In the tumultuous weeks after U.S. Sens. Jon Ossoff and Raphael Warnock won the 2021 Georgia runoffs, a little-noticed development took place when Ossoff, the Senate’s youngest member, was appointed chairman of one of the Senate’s most storied subcommittees.

The Permanent Subcommittee on Investigations, or “PSI,” as it’s known on Capitol Hill, has for decades been a key investigative arm of the Senate and the driving force behind some of the chamber’s highest-- and lowest-- points of using its power to drive a message.

In the 1950s, Senator Joseph McCarthy used PSI hearings to investigate suspected Communist sympathizers in and around the U.S. government. The hearings were broadcast nationwide for more than a month and McCarthy was eventually condemned by the Senate for his conduct.

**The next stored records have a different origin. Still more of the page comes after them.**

(** An entry of the class body declares [name]: it binds [name] to a field
    or a [Var], or it is a scope with a field of that name. *)
Definition declares (name : string) (kv : string * DocumentMeta.AttrValue)
  : Prop :=
  match kv.2 with
  | DocumentMeta.AField _ => kv.1 = name
  | DocumentMeta.AScope value =>
      is_Some (OrderedDict.get name (DocumentMeta.__fields__ value))
  | DocumentMeta.AOther => False
  end.

(** The names a class body binds, each once, in the order in which they
    are bound first. *)
Definition first_bindings (body : list (string * DocumentMeta.AttrValue))
  : list string :=
  reverse (remove_dups (reverse (fst <$> body))).

Abbreviation FieldCompiler :=
  (Field -> Role -> ResolutionScope.t -> bool -> option nat ->
   M (mapping * mapping)).

(** A field compiler that leaves every set of the store as it found it. *)
Definition leaves_sets_unchanged (compile : FieldCompiler) : Prop :=
  forall f role res_scope ordered ref (h : Store) l,
    l ∈ dom h ->
    (compile f role res_scope ordered ref h).1 !! l = h !! l.

(** A field compiler whose outcome depends on the [ref_documents] argument
    through the members of the set only, not through where the set lives. *)
Definition reads_members_only (compile : FieldCompiler) : Prop :=
  forall f role res_scope ordered ref1 ref2 (h1 h2 : Store),
    members h1 ref1 = members h2 ref2 ->
    (compile f role res_scope ordered ref1 h1).2 =
    (compile f role res_scope ordered ref2 h2).2.

(** ** Sample declarations *)

Module Samples.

In later years, PSI has used its subpoena power to drive high-profile investigations into abuses in the public and private sectors.

Under former Chairman Carl Levin, PSI famously dragged the chairman of Goldman Sachs and JP Morgan in after the 2008 financial crisis and earlier investigated Enron after the energy company’s collapse.

Under Georgia’s former U.S. Sen. Sam Nunn, who chaired PSI for nine years, PSI investigated student loan abuses, airline safety and the spread of chemical and biological weapons.

Next week will mark Ossoff’s first public hearing as chairman when he leads a hearing on mistreatment of military families in privatized housing. It follows a months-long investigation into chronic abuses by private contractors on and around military bases.

“For eight months, we have investigated the mistreatment of military families in privatized housing on U.S. bases,” Ossoff said in a statement. “On Tuesday we will release findings, hear directly from America’s heroes, and question those responsible for their housing.”

Housing for military families has made all the wrong headlines recently. Last year, a military housing contractor pled guilty to fraud in federal court and agreed to pay $65 million for covering up shoddy housing at Ft. Gordon and other military bases around the country.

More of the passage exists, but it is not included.